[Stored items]
-- Opening Marker --

(* ===== verification/Slices.v ===== *)
(** * Go slices of strings with their backing arrays

    [append] writes into the backing array when it has spare capacity, so two
    slices of one array can see each other's appends.  The anchors extracted
    from one service share the slices of that service ([src/trust/extract.go]),
    hence this small store: a heap of arrays, a slice as an array number and a
    length (offsets are always 0 in the code modelled). *)

From S2P Require Import Prelude.

Abbreviation heap := (list (list string)).

Record slice := mkSlice { sl_arr : nat; sl_len : nat }.

(** Array 0 is the empty array behind nil slices. *)
Definition empty_heap : heap := [[]].
Definition nil_slice : slice := mkSlice 0 0.

Definition array (h : heap) (s : slice) : list string := default [] (h !! sl_arr s).
Definition read (h : heap) (s : slice) : list string := take (sl_len s) (array h s).
Definition read_at (h : heap) (s : slice) (i : nat) : string := default "" (array h s !! i).

(** The capacity of the array [append] allocates for one more element.  The
    language leaves it to the runtime, whose policy starts at 1 and doubles
    while slices are small. *)
Class GoAlloc := {
  append_cap : nat -> nat;
  append_cap_grows : forall c, (c < append_cap c)%nat;
  append_cap_0 : append_cap 0 = 1%nat;
  append_cap_small : forall c, (0 < c <= 16)%nat -> append_cap c = (2 * c)%nat
}.

Definition append `{GoAlloc} (h : heap) (s : slice) (x : string) : heap * slice :=
  let a := array h s in
  if bool_decide (sl_len s < length a)%nat
  then (<[ sl_arr s := <[ sl_len s := x ]> a ]> h, mkSlice (sl_arr s) (S (sl_len s)))
  else (h ++ [a ++ x :: replicate (append_cap (length a) - length a - 1) ""],
        mkSlice (length h) (S (sl_len s))).

(** [sort.Strings(s)]: sorts the visible part of the array in place. *)
Definition sort_in_place `{GoSort} (h : heap) (s : slice) : heap :=
  <[ sl_arr s := sort_Strings (read h s) ++ drop (sl_len s) (array h s) ]> h.

(** The loop [for _, u := range src { if u not in dst { dst = append(dst, u) } }],
    whose iterations read [src] as it is at that moment. *)
Definition union_step `{GoAlloc} (src : slice) (acc : heap * slice) (i : nat) : heap * slice :=
  let '(h, dst) := acc in
  let u := read_at h src i in
  if existsb (str_eqb u) (read h dst) then (h, dst) else append h dst u.

Definition union_into `{GoAlloc} (h : heap) (dst src : slice) : heap * slice :=
  foldl (union_step src) (h, dst) (seq 0 (sl_len src)).

Definition double_cap (c : nat) : nat := if bool_decide (c = 0%nat) then 1%nat else (2 * c)%nat.

(** The doubling policy: an allocator meeting the contract. *)
#[refine, global] Instance double_GoAlloc : GoAlloc := {| append_cap := double_cap |}.
Proof.
  - intros c. unfold double_cap. case_bool_decide; lia.
  - done.
  - intros c Hc. unfold double_cap. case_bool_decide; lia.
Defined.

(** * Lemmas *)

(** A slice of the heap: its array exists and covers its length. *)
Definition slice_wf (h : heap) (s : slice) : Prop :=
  exists a, h !! sl_arr s = Some a /\ (sl_len s <= length a)%nat.

Lemma nil_slice_wf : slice_wf empty_heap nil_slice.
Proof. exists []. by split. Qed.

Lemma read_nil h : read h nil_slice = [].
Proof. done. Qed.

Lemma slice_wf_read_length h s : slice_wf h s -> length (read h s) = sl_len s.
Proof.
  intros (a & Ha & Hle). unfold read, array. rewrite Ha. simpl. rewrite length_take. lia.
Qed.

Lemma read_at_read h s i : (i < sl_len s)%nat -> slice_wf h s -> read h s !! i = Some (read_at h s i).
Proof.
  intros Hi (a & Ha & Hle). unfold read, read_at, array. rewrite Ha. simpl.
  rewrite lookup_take_lt by done. destruct (a !! i) eqn:E; [done|].
  apply lookup_ge_None in E. lia.
Qed.

(** A slice keeps its contents when arrays are only added. *)
Lemma heap_prefix_slice (h h' : heap) s :
  h `prefix_of` h' -> slice_wf h s -> slice_wf h' s /\ read h' s = read h s /\ array h' s = array h s.
Proof.
  intros Hp (a & Ha & Hle). pose proof (prefix_lookup_Some _ _ _ _ Ha Hp) as Ha'.
  unfold slice_wf, read, array. rewrite Ha, Ha'. eauto.
Qed.

Section Append.
Context `{GoAlloc}.

(** [append] to a full slice allocates: nothing already there changes. *)
Lemma append_full h s x :
  slice_wf h s -> sl_len s = length (array h s) ->
  let '(h', s') := append h s x in
  h `prefix_of` h' /\ slice_wf h' s' /\ read h' s' = read h s ++ [x] /\
  sl_len s' = S (sl_len s) /\ length (array h' s') = append_cap (sl_len s).
Proof.
  intros (a & Ha & Hle) Hfull. unfold append. rewrite bool_decide_eq_false_2 by lia.
  assert (Harr : array h s = a) by (unfold array; by rewrite Ha).
  rewrite Harr in *. pose proof (append_cap_grows (length a)) as Hg.
  unfold slice_wf, read, array; cbn [sl_arr sl_len]. rewrite lookup_app_r, Nat.sub_diag by lia.
  rewrite Ha. cbn. split_and!.
  - by apply prefix_app_r.
  - eexists. split; [done|]. rewrite length_app. simpl. lia.
  - rewrite Hfull, firstn_all. rewrite take_app_ge by lia.
    by replace (S (length a) - length a)%nat with 1%nat by lia.
  - done.
  - rewrite length_app. cbn. rewrite length_replicate, <-Hfull. rewrite Hfull. lia.
Qed.

(** [append] always shows the appended element last, whatever it overwrites. *)
Lemma append_read h s x :
  slice_wf h s ->
  let '(h', s') := append h s x in slice_wf h' s' /\ read h' s' = read h s ++ [x].
Proof.
  intros Hwf. destruct (decide (sl_len s < length (array h s))%nat) as [Hlt|Hge].
  - destruct Hwf as (a & Ha & Hle). unfold append. rewrite bool_decide_eq_true_2 by done.
    assert (Harr : array h s = a) by (unfold array; by rewrite Ha). rewrite Harr in *.
    pose proof (lookup_lt_Some _ _ _ Ha) as Hb.
    unfold slice_wf, read, array. cbn [sl_arr sl_len]. rewrite list_lookup_insert_eq by done. cbn.
    split; [eexists; split; [done|rewrite length_insert; lia]|].
    rewrite Ha. cbn. rewrite (take_S_r _ _ x) by (apply list_lookup_insert_eq; lia).
    f_equal. apply take_insert_ge. lia.
  - pose proof Hwf as (a & Ha & Hle).
    assert (Harr : array h s = a) by (unfold array; by rewrite Ha). rewrite Harr in *.
    pose proof (append_full h s x Hwf) as Hf. rewrite Harr in Hf. destruct (append h s x) as [h' s'].
    destruct Hf as (_ & ? & ? & _); [lia|done].
Qed.
End Append.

-- Closing Marker --

In full and word for word, repeat the records.

* **Output for this task**:
(* ===== verification/Slices.v ===== *)
(** * Go slices of strings with their backing arrays

    [append] writes into the backing array when it has spare capacity, so two
    slices of one array can see each other's appends.  The anchors extracted
    from one service share the slices of that service ([src/trust/extract.go]),
    hence this small store: a heap of arrays, a slice as an array number and a
    length (offsets are always 0 in the code modelled). *)

From S2P Require Import Prelude.

Abbreviation heap := (list (list string)).

Record slice := mkSlice { sl_arr : nat; sl_len : nat }.

(** Array 0 is the empty array behind nil slices. *)
Definition empty_heap : heap := [[]].
Definition nil_slice : slice := mkSlice 0 0.

Definition array (h : heap) (s : slice) : list string := default [] (h !! sl_arr s).
Definition read (h : heap) (s : slice) : list string := take (sl_len s) (array h s).
Definition read_at (h : heap) (s : slice) (i : nat) : string := default "" (array h s !! i).

(** The capacity of the array [append] allocates for one more element.  The
    language leaves it to the runtime, whose policy starts at 1 and doubles
    while slices are small. *)
Class GoAlloc := {
  append_cap : nat -> nat;
  append_cap_grows : forall c, (c < append_cap c)%nat;
  append_cap_0 : append_cap 0 = 1%nat;
  append_cap_small : forall c, (0 < c <= 16)%nat -> append_cap c = (2 * c)%nat
}.

Definition append `{GoAlloc} (h : heap) (s : slice) (x : string) : heap * slice :=
  let a := array h s in
  if bool_decide (sl_len s < length a)%nat
  then (<[ sl_arr s := <[ sl_len s := x ]> a ]> h, mkSlice (sl_arr s) (S (sl_len s)))
  else (h ++ [a ++ x :: replicate (append_cap (length a) - length a - 1) ""],
        mkSlice (length h) (S (sl_len s))).

(** [sort.Strings(s)]: sorts the visible part of the array in place. *)
Definition sort_in_place `{GoSort} (h : heap) (s : slice) : heap :=
  <[ sl_arr s := sort_Strings (read h s) ++ drop (sl_len s) (array h s) ]> h.

(** The loop [for _, u := range src { if u not in dst { dst = append(dst, u) } }],
    whose iterations read [src] as it is at that moment. *)
Definition union_step `{GoAlloc} (src : slice) (acc : heap * slice) (i : nat) : heap * slice :=
  let '(h, dst) := acc in
  let u := read_at h src i in
  if existsb (str_eqb u) (read h dst) then (h, dst) else append h dst u.

Definition union_into `{GoAlloc} (h : heap) (dst src : slice) : heap * slice :=
  foldl (union_step src) (h, dst) (seq 0 (sl_len src)).

Definition double_cap (c : nat) : nat := if bool_decide (c = 0%nat) then 1%nat else (2 * c)%nat.

(** The doubling policy: an allocator meeting the contract. *)
#[refine, global] Instance double_GoAlloc : GoAlloc := {| append_cap := double_cap |}.
Proof.
  - intros c. unfold double_cap. case_bool_decide; lia.
  - done.
  - intros c Hc. unfold double_cap. case_bool_decide; lia.
Defined.

(** * Lemmas *)

(** A slice of the heap: its array exists and covers its length. *)
Definition slice_wf (h : heap) (s : slice) : Prop :=
  exists a, h !! sl_arr s = Some a /\ (sl_len s <= length a)%nat.

Lemma nil_slice_wf : slice_wf empty_heap nil_slice.
Proof. exists []. by split. Qed.

Lemma read_nil h : read h nil_slice = [].
Proof. done. Qed.

Lemma slice_wf_read_length h s : slice_wf h s -> length (read h s) = sl_len s.
Proof.
  intros (a & Ha & Hle). unfold read, array. rewrite Ha. simpl. rewrite length_take. lia.
Qed.

Lemma read_at_read h s i : (i < sl_len s)%nat -> slice_wf h s -> read h s !! i = Some (read_at h s i).
Proof.
  intros Hi (a & Ha & Hle). unfold read, read_at, array. rewrite Ha. simpl.
  rewrite lookup_take_lt by done. destruct (a !! i) eqn:E; [done|].
  apply lookup_ge_None in E. lia.
Qed.

(** A slice keeps its contents when arrays are only added. *)
Lemma heap_prefix_slice (h h' : heap) s :
  h `prefix_of` h' -> slice_wf h s -> slice_wf h' s /\ read h' s = read h s /\ array h' s = array h s.
Proof.
  intros Hp (a & Ha & Hle). pose proof (prefix_lookup_Some _ _ _ _ Ha Hp) as Ha'.
  unfold slice_wf, read, array. rewrite Ha, Ha'. eauto.
Qed.

Section Append.
Context `{GoAlloc}.

(** [append] to a full slice allocates: nothing already there changes. *)
Lemma append_full h s x :
  slice_wf h s -> sl_len s = length (array h s) ->
  let '(h', s') := append h s x in
  h `prefix_of` h' /\ slice_wf h' s' /\ read h' s' = read h s ++ [x] /\
  sl_len s' = S (sl_len s) /\ length (array h' s') = append_cap (sl_len s).
Proof.
  intros (a & Ha & Hle) Hfull. unfold append. rewrite bool_decide_eq_false_2 by lia.
  assert (Harr : array h s = a) by (unfold array; by rewrite Ha).
  rewrite Harr in *. pose proof (append_cap_grows (length a)) as Hg.
  unfold slice_wf, read, array; cbn [sl_arr sl_len]. rewrite lookup_app_r, Nat.sub_diag by lia.
  rewrite Ha. cbn. split_and!.
  - by apply prefix_app_r.
  - eexists. split; [done|]. rewrite length_app. simpl. lia.
  - rewrite Hfull, firstn_all. rewrite take_app_ge by lia.
    by replace (S (length a) - length a)%nat with 1%nat by lia.
  - done.
  - rewrite length_app. cbn. rewrite length_replicate, <-Hfull. rewrite Hfull. lia.
Qed.

(** [append] always shows the appended element last, whatever it overwrites. *)
Lemma append_read h s x :
  slice_wf h s ->
  let '(h', s') := append h s x in slice_wf h' s' /\ read h' s' = read h s ++ [x].
Proof.
  intros Hwf. destruct (decide (sl_len s < length (array h s))%nat) as [Hlt|Hge].
  - destruct Hwf as (a & Ha & Hle). unfold append. rewrite bool_decide_eq_true_2 by done.
    assert (Harr : array h s = a) by (unfold array; by rewrite Ha). rewrite Harr in *.
    pose proof (lookup_lt_Some _ _ _ Ha) as Hb.
    unfold slice_wf, read, array. cbn [sl_arr sl_len]. rewrite list_lookup_insert_eq by done. cbn.
    split; [eexists; split; [done|rewrite length_insert; lia]|].
    rewrite Ha. cbn. rewrite (take_S_r _ _ x) by (apply list_lookup_insert_eq; lia).
    f_equal. apply take_insert_ge. lia.
  - pose proof Hwf as (a & Ha & Hle).
    assert (Harr : array h s = a) by (unfold array; by rewrite Ha). rewrite Harr in *.
    pose proof (append_full h s x Hwf) as Hf. rewrite Harr in Hf. destruct (append h s x) as [h' s'].
    destruct Hf as (_ & ? & ? & _); [lia|done].
Qed.
End Append.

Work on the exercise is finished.